Yet another new technology, known as ‘robo advisors’, now provides automated asset management with little or no human interaction. However, unlike high-frequency trading, it is a technology that is available to the general public and ordinary investment firms. Robo advisors use well-defined algorithms and rich user interfaces that can interact with clients, ask questions, and personalise portfolios based on investor responses. They have begun to change dynamics in wealth management and will be tapping new markets in the future. Robo advisors represent one of the strongest technology waves so far, and it is now making its way to retail investors.
Robo advisors: is it something new?
Robo advisors are well-defined algorithms that carry out the job of an investment advisor or wealth planner. Modern portfolio theory and new strategies might underlie the technology, and they can also be ETF-backed. The great novelty of robo advisors is, however, not in the service they provide, but in the manner in which the service is delivered: they are available online via either browsers or mobile apps. Investors need not personally meet with wealth planners or advisors – they can simply open up a robo advisory app and provide investment details, risk levels, and other relevant information, and the robo advisor will plan the portfolio within seconds. It can also rebalance an existing portfolio.
Why robo advisors?
Wealth management is an expensive service that requires a lot of effort and human interaction. Investment advisors usually sit with investors to plan their retirement or manage their wealth. A human advisor can support only a limited number of investors, usually a few, and will therefore set a minimum investment level for the provision of their service. As the cost of planning and management is high, the minimum investment level will be correspondingly high: not everyone can afford to meet the minimum investment level for wealth management services.

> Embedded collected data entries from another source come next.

(* ===== verification/KillSwitch.v ===== *)
(** * KillSwitch: blocking traffic outside the tunnel

    Models [service/server/killswitch.cpp] on the three desktop platforms: on
    Linux over [LinuxFirewall], on macOS over [MacOSFirewall], on Windows over an
    interface to [WindowsFirewall] and [WindowsDaemon].  The strict setting is
    the stored [strictKillSwitchEnabled] value. *)
From S2P Require Import Prelude Text Json IpAddress InterfaceConfig Qt DaemonConfig MacOSFirewall LinuxFirewall.

(** ** State *)

(** What the Windows branches call. *)
Inductive win_command :=
  | EnableInterface (vpnAdapterIndex : Z)
  | AllowAllTraffic
  | AllowTrafficRange (ranges : list string)
  | EnablePeerTraffic (config : InterfaceConfig)
  | PrepareActivation (config : InterfaceConfig) (inetAdapterIndex : Z)
  | ActivateSplitTunnel (config : InterfaceConfig) (vpnAdapterIndex : Z).

Class WinFirewall (W : Type) := { win_run : win_command → W → bool * W }.

Record KillSwitch (W : Type) := mkKillSwitch {
  m_allowedRanges : list string;
  strictKillSwitchEnabled : bool;
  firewall : Firewall W;
}.
Arguments mkKillSwitch {W}.
Arguments m_allowedRanges {W}.
Arguments strictKillSwitchEnabled {W}.
Arguments firewall {W}.

Definition amneziaDnsIp : string := "172.29.172.254".

(** ** Operations *)
Section operations.
Context {W : Type} {I : Iptables W} {B : Bash W} {WF : WinFirewall W} {Q : Qt} (os : platform).
#[local] Abbreviation K := (stM (KillSwitch W)).

Definition linux {A} (m : stM (Firewall W) A) : K A := λ k,
  let '(a, f) := m (firewall k) in (a, mkKillSwitch (m_allowedRanges k) (strictKillSwitchEnabled k) f).
Definition on_world {A} (m : stM W A) : K A := λ k,
  let '(a, w) := m (world (firewall k)) in
  (a, mkKillSwitch (m_allowedRanges k) (strictKillSwitchEnabled k) (mkFirewall w (anchorCallbacks (firewall k)))).
Definition macos {A} (m : stM W A) : K A := on_world m.
Definition windows (c : win_command) : K bool := on_world (win_run c).

Definition set_ranges (ranges : list string) : K unit :=
  modify (λ k, mkKillSwitch ranges (strictKillSwitchEnabled k) (firewall k)).
Definition set_strict (enabled : bool) : K unit :=
  modify (λ k, mkKillSwitch (m_allowedRanges k) enabled (firewall k)).

(** A run of calls of [LinuxFirewall]. *)
Definition operations (ops : list operation) : K unit := linux (for_each ops run_operation).
Definition mac_anchors (l : list (string * bool)) : K unit :=
  macos (for_each l (λ a, MacOSFirewall.setAnchorEnabled a.1 a.2)).

Definition isStrictKillSwitchEnabled : K bool := k ← get; mret (strictKillSwitchEnabled k).

Definition linux_strict : list operation :=
  [SetAnchor Both "000.allowLoopback" true; SetAnchor Both "100.blockAll" true;
   SetAnchor IPv4 "110.allowNets" false; SetAnchor IPv4 "120.blockNets" false;
   SetAnchor Both "130.allowMarkedXray" false; SetAnchor IPv4 "200.allowVPN" false;
   SetAnchor IPv6 "250.blockIPv6" true; SetAnchor Both "290.allowDHCP" false;
   SetAnchor Both "300.allowLAN" false; SetAnchor IPv4 "310.blockDNS" false;
   SetAnchor IPv4 "320.allowDNS" false; SetAnchor Both "400.allowPIA" false].
Definition linux_open : list operation :=
  [SetAnchor Both "000.allowLoopback" true; SetAnchor Both "100.blockAll" false;
   SetAnchor IPv4 "110.allowNets" false; SetAnchor IPv4 "120.blockNets" false;
   SetAnchor Both "130.allowMarkedXray" false; SetAnchor IPv4 "200.allowVPN" false;
   SetAnchor IPv6 "250.blockIPv6" false; SetAnchor Both "290.allowDHCP" true;
   SetAnchor Both "300.allowLAN" true; SetAnchor IPv4 "310.blockDNS" false;
   SetAnchor IPv4 "320.allowDNS" true; SetAnchor Both "400.allowPIA" false].
Definition mac_strict : list (string * bool) :=
  [("000.allowLoopback", true); ("100.blockAll", true); ("110.allowNets", false); ("120.blockNets", false);
   ("200.allowVPN", false); ("250.blockIPv6", true); ("290.allowDHCP", false); ("300.allowLAN", false);
   ("310.blockDNS", false); ("400.allowPIA", false)].

(** [if (!LinuxFirewall::isInstalled()) LinuxFirewall::install();] *)
Definition ensure_installed : K unit :=
  installed ← linux LinuxFirewall.isInstalled; if (installed : bool) then mret tt else linux LinuxFirewall.install.
Definition mac_ensure_installed : K unit :=
  installed ← macos MacOSFirewall.isInstalled; if (installed : bool) then mret tt else macos MacOSFirewall.install.

Definition linux_block : list operation :=
  [SetAnchor Both "100.blockAll" true; SetAnchor Both "130.allowMarkedXray" false;
   SetAnchor Both "000.allowLoopback" true; SetAnchor IPv6 "250.blockIPv6" true].

Definition disableAllTraffic : K bool :=
  _ ← match os with
      | Windows => discard (windows (EnableInterface (-1)))
      | Linux => _ ← ensure_installed; operations linux_block
      | MacOS =>
          _ ← mac_ensure_installed;
          _ ← macos MacOSFirewall.ensureRootAnchorPriority;
          mac_anchors [("100.blockAll", true); ("000.allowLoopback", true); ("250.blockIPv6", true)]
      end;
  _ ← set_ranges [];
  mret true.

Robo advisors can almost entirely replace human advisors while providing higher scalability. They have no limit to client numbers. This reduces management fees and commissions drastically, since fund-management organisations no longer need to maintain large payrolls for human wealth managers.
Whether machines can provide services at the same quality as what humans provide will always be debated. That said, robo advisory has been growing rapidly; as of 2015, the industry has reached $ 19 billion.

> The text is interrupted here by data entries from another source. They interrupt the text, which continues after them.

Lemma clear_commits m s l : clear s → commits m s l →
  leads m s (λ ok s', ok = true → pending (engine s') = None ∧ ∀ f, in_force s' f ↔ f ∈ l).
Proof.
  intros [Hp Hi] H. unfold commits in H. eapply leads_mono; [exact H|]. intros ok s' H' ->. destruct (H' eq_refl Hp) as [E1 E2].
  split; [done|]. intros f. transitivity (there s' f); [unfold there, in_force, target; by rewrite E1|]. rewrite E2.
  split; [|by right]. intros [[id Hid]|?]; [|done]. unfold target in Hid. rewrite Hp in Hid. cbn in Hid. by rewrite Hi, lookup_empty in Hid.
Qed.
Lemma commits_both m k s l l' : commits m s l → (∀ s1, commits k s1 l') → commits (and_also m k) s (l ++ l').
Proof.
  unfold commits at 1 3, and_also. intros Hm Hk. apply leads_bind. eapply leads_mono; [exact Hm|]. intros [] s1 H; [|by apply leads_ret].
  cbn [negb]. by apply (commits_trans l l' s s1); [apply H|].
Qed.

Robo advisory taps a niche market
Fund-management firms chase investors who have many thousands of dollars in retirement plans. Generally speaking, they are not interested in young professionals who have, for example, only $ 500 to invest. Robo advisors, however, tap a retail market where even an investor of $ 500 can own a portfolio to suit his or her risk appetite and expected benefits. Robo advisors thus enabling small-scale investors could boost the economy by making wealth planning available to everyone at minimal fees. Some robo advisory firms even offer the service for free for very small investments.

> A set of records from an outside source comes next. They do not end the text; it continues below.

(** *** Captured routes *)
Definition isRouteExcluded (s : monitor) (dest : IP_ADDRESS_PREFIX) : bool :=
  existsb (λ e : IPAddress * MIB_IPFORWARD_ROW2, routeContainsDest (DestinationPrefix e.2) dest) (map_to_list (m_exclusionRoutes s)).
(** Routes that are to go through the tunnel. *)
Definition captured (s : monitor) (row : MIB_IPFORWARD_ROW2) : bool :=
  negb (InterfaceLuid row =? m_luid s) &&
  negb (PrefixLength (DestinationPrefix row) =? 0) &&
  negb ((Protocol row =? MIB_IPPROTO_NETMGMT) && (Metric row =? EXCLUSION_ROUTE_METRIC)) &&
  negb (isRouteExcluded s (DestinationPrefix row)) &&
  negb (non_routeable (prefixToAddress (DestinationPrefix row))).
Definition prefix_key (row : MIB_IPFORWARD_ROW2) : IPAddress :=
  mkIPAddress (prefixToAddress (DestinationPrefix row)) (PrefixLength (DestinationPrefix row)).
Definition older (data : MIB_IPFORWARD_ROW2) : MIB_IPFORWARD_ROW2 := with_age ((Age data + 1) mod 2 ^ 32) data.
Definition capture_row (row : MIB_IPFORWARD_ROW2) : M unit :=
  s ← get;
  if negb (captured s row) then mret tt else
  match m_clonedRoutes s !! prefix_key row with
  | Some data => modify (with_clones <[prefix_key row := older data]>)
  | None =>
      let data := static_route (m_luid s) (DestinationPrefix row) 0 in
      result ← system (CreateIpForwardEntry2 data);
      if result =? NO_ERROR then modify (with_clones <[prefix_key row := older data]>) else mret tt
  end.
Definition release_row (family : Z) (e : IPAddress * MIB_IPFORWARD_ROW2) : M unit :=
  let '(prefix, data) := e in
  if 0 <? Age data then modify (with_clones <[prefix := with_age 0 data]>)
  else if negb (family =? AF_UNSPEC) && negb (prefix_family (DestinationPrefix data) =? family) then mret tt
  else _ ← system (DeleteIpForwardEntry2 data); modify (with_clones (delete prefix)).
Definition capture_table (family : Z) (table : list MIB_IPFORWARD_ROW2) : M unit :=
  s ← get;
  if negb (m_defaultRouteCapture s) then mret tt else
  _ ← for_each table capture_row;
  s ← get;
  for_each (map_to_list (m_clonedRoutes s)) (release_row family).
(** The rows are looked at when they could not be read. *)
Definition updateCapturedRoutes (family : Z) : M unit :=
  s ← get;
  if negb (m_defaultRouteCapture s) then mret tt else
  table ← system (GetIpForwardTable2 family);
  match table with
  | Some _ => mret tt
  | None => capture_table family uninitialized_table
  end.

(** *** Requests *)
Definition addExclusionRoute (prefix : IPAddress) : M bool :=
  if non_routeable (m_address prefix) then mret true else
  s ← get;
  if bool_decide (is_Some (m_exclusionRoutes s !! prefix)) then mret false else
  let data := static_route 0 (prefix_of prefix) EXCLUSION_ROUTE_METRIC in
  let family := prefix_family (prefix_of prefix) in
  table ← system (GetIpForwardTable2 family);
  match table with
  | None => mret false
  | Some table =>
      _ ← updateInterfaceMetrics family;
      _ ← capture_table family table;
      data ← updateExclusionRoute data table;
      _ ← modify (with_exclusions <[prefix := data]>);
      mret true
  end.
Definition deleteExclusionRoute (prefix : IPAddress) : M bool :=
  s ← get;
  match m_exclusionRoutes s !! prefix with
  | None => mret true
  | Some data =>
      _ ← modify (with_exclusions (delete prefix));
      _ ← system (DeleteIpForwardEntry2 data);
      _ ← updateCapturedRoutes (prefix_family (DestinationPrefix data));
      mret true
  end.
Definition delete_rows (table : gmap IPAddress MIB_IPFORWARD_ROW2) : M unit :=
  for_each (map_to_list table) (λ e : IPAddress * MIB_IPFORWARD_ROW2, discard (system (DeleteIpForwardEntry2 e.2))).
Definition flush_exclusions : M unit :=
  s ← get; _ ← delete_rows (m_exclusionRoutes s); modify (with_exclusions (λ _, ∅)).
Definition flush_clones : M unit :=
  s ← get; _ ← delete_rows (m_clonedRoutes s); modify (with_clones (λ _, ∅)).
Definition setDetaultRouteCapture (enable : bool) : M unit :=
  _ ← modify (with_capture enable); if enable then mret tt else flush_clones.
(** The destructor. *)
Definition destroy : M unit := _ ← flush_exclusions; flush_clones.

Definition routeChanged : M unit :=
  table ← system (GetIpForwardTable2 AF_UNSPEC);
  match table with
  | None => mret tt
  | Some table =>
      _ ← updateInterfaceMetrics AF_UNSPEC;
      _ ← capture_table AF_UNSPEC table;
      s ← get;
      for_each (map_to_list (m_exclusionRoutes s)) (λ e : IPAddress * MIB_IPFORWARD_ROW2,
        data ← updateExclusionRoute e.2 table; modify (with_exclusions <[e.1 := data]>))
  end.
End operations.

(** ** Prefixes as numbers *)
Lemma memcmp_zero a b : length a = length b → memcmp a b = 0 ↔ a = b.
Proof.
  revert b. induction a as [|x a IH]; intros [|y b] [=]; [done|]. cbn. destruct (Z.eqb_spec x y) as [->|Hne].
  - rewrite IH by done. naive_solver.
  - split; [lia|intros [=]; lia].
Qed.
Lemma prefixcmp_match a b bits : length a = length b → 0 ≤ bits →
  prefixcmp a b bits = 0 ↔ bytes_match a b bits = true.
Proof.
  intros Hl Hb. unfold prefixcmp, bytes_match. cbv zeta. set (n := Z.to_nat (bits / 8)).
  assert (∀ x y k, 0 ≤ k → Z.shiftr x k - Z.shiftr y k = 0 ↔ (Z.shiftr (Z.lxor x y) k =? 0) = true) as Hs.
  { intros x y k Hk. rewrite Z.eqb_eq, shiftr_lxor_eq_0, <- !Z.shiftr_div_pow2 by done. lia. }
  assert (memcmp (take n a) (take n b) = 0 ↔ take n a = take n b) as Hm by (apply memcmp_zero; rewrite !length_take; lia).
  pose proof (Z.mod_pos_bound bits 8).
  rewrite andb_true_iff, bool_decide_eq_true, orb_true_iff, Z.eqb_eq, <- Hs by lia.
  destruct (Nat.ltb_spec 0 n) as [Hn|Hn].
  - destruct (Z.eqb_spec (memcmp (take n a) (take n b)) 0) as [E|E]; cbn [negb]; [|naive_solver].
    destruct (Z.eqb_spec (bits mod 8) 0); cbn [negb]; naive_solver.
  - assert (n = 0%nat) as -> by lia. cbn [take negb Z.eqb]. destruct (Z.eqb_spec (bits mod 8) 0); cbn [negb]; naive_solver.
Qed.

(** An address of its family. *)
Definition wf_prefix (p : IP_ADDRESS_PREFIX) : Prop :=
  Forall byte (prefix_bytes p) ∧
  ((prefix_family p = AF_INET ∧ length (prefix_bytes p) = 4%nat ∧ 0 ≤ PrefixLength p ≤ 32) ∨
   (prefix_family p = AF_INET6 ∧ length (prefix_bytes p) = 16%nat ∧ 0 ≤ PrefixLength p ≤ 128)).
(** The number a prefix stands for: its highest bits. *)
Definition high_bits (p : IP_ADDRESS_PREFIX) (n : Z) : Z :=
  be_num (prefix_bytes p) / 2 ^ (8 * Z.of_nat (length (prefix_bytes p)) - n).

(** A route contains a destination when they are of one family and the
    destination's highest bits are the route's. *)
Theorem routeContainsDest_correct (route dest : IP_ADDRESS_PREFIX) :
  wf_prefix route → wf_prefix dest →
  routeContainsDest route dest = true ↔
  prefix_family route = prefix_family dest ∧ PrefixLength route ≤ PrefixLength dest ∧
  high_bits dest (PrefixLength route) = high_bits route (PrefixLength route).
Proof.
  intros [Br Hr] [Bd Hd]. unfold routeContainsDest, high_bits.
  destruct (Z.eqb_spec (prefix_family route) (prefix_family dest)) as [Ef|Hne]; cbn [negb]; [|naive_solver].
  destruct (Z.ltb_spec (PrefixLength dest) (PrefixLength route)) as [|Hle]; [naive_solver lia|].
  assert (length (prefix_bytes route) = length (prefix_bytes dest)) as El.
  { destruct Hr as [(F1 & -> & _)|(F1 & -> & _)], Hd as [(F2 & -> & _)|(F2 & -> & _)]; try done; rewrite F1, F2 in Ef; discriminate. }
  assert ((prefix_family route =? AF_INET) || (prefix_family route =? AF_INET6) = true) as ->
    by (destruct Hr as [(-> & _)|(-> & _)]; done).
  assert (0 ≤ PrefixLength route ≤ 8 * Z.of_nat (length (prefix_bytes route))) as Hb by (destruct Hr as [(_ & -> & ?)|(_ & -> & ?)]; lia).
  rewrite Z.eqb_eq, prefixcmp_match, bytes_match_spec by (done || lia). rewrite <- El. naive_solver.
Qed.

(** ** The best way *)
Section best.
Context {W : Type} (s : WindowsRouteMonitor W) (data : MIB_IPFORWARD_ROW2).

Do robo advisors pose a threat to traditional asset/wealth-management firms?
The threat from robo advisory to traditional firms is real, although it might not be significant at the moment. Robo advisory lacks human involvement, but involves a lot of technology, so it might not be to everyone’s taste. Not everyone is comfortable with technology and not everyone has confidence in technology. Robo advisors are popular among the young generation, who are comfortable with technology and show greater confidence in it. Even the smaller cap for an initial investment poses a barrier to the young generation against buying wealth-management or asset-management services. However, robo advisors have drastically reduced this cap. Moreover, the young generation likes to have information at their fingertips and performance at high speeds. Robo advisors thus meet many of the young generation’s demands.
“CFA Institute found that large majorities of investors in Canada (81%), the US (73%), and the UK (69%) believed they would still want the help of an investment professional, instead of the latest technologies and tools, in three years’ time.” (Flood, 2016)
Robo advisory is still small, but natural law will increase the threat to traditional investment advisors as the younger generation replaces the older one and becomes the demography that makes large investments. Given their ease around technology and their familiarity with robo advisors from a young age, the guarantee that they would move to traditional investment advisors is weak. The future might not be rosy for traditional investment advisory firms. Some of the biggest asset managers are now providing robo advisory for low prices in order to win clients. Black Rock, the largest asset manager, acquired FutureAdvisor with an eye on its robo advisory technology (Reuters, 2016).
Impact on investment advisors
Robo advisors are initially expensive to develop, but they enjoy minimum running costs and high scalability. They also work at ultra-high speeds; humans are no match for them in terms of information processing, report generation, and on-demand information. Replacing expensive human investment advisors with cheap computers can significantly save costs and also benefit clients via very low management fees.
Importantly, robo advisors work strictly according to creator-defined rules and cannot take emotions into account. A human advisor, while not being as fast as a robo advisor, can take emotions into account and can understand a human client better than a computer. A human advisor can therefore provide clients with personalised plans that capture certain information types that elude computer algorithms. Investment advisors now have a benchmark to beat: robo advisory’s low management fees. In this situation, human advisors should be compelled to sharpen their skills and generate more returns for their clients in order to stay ahead of the competition. Under the current economic conditions, advisors will face considerable price pressures.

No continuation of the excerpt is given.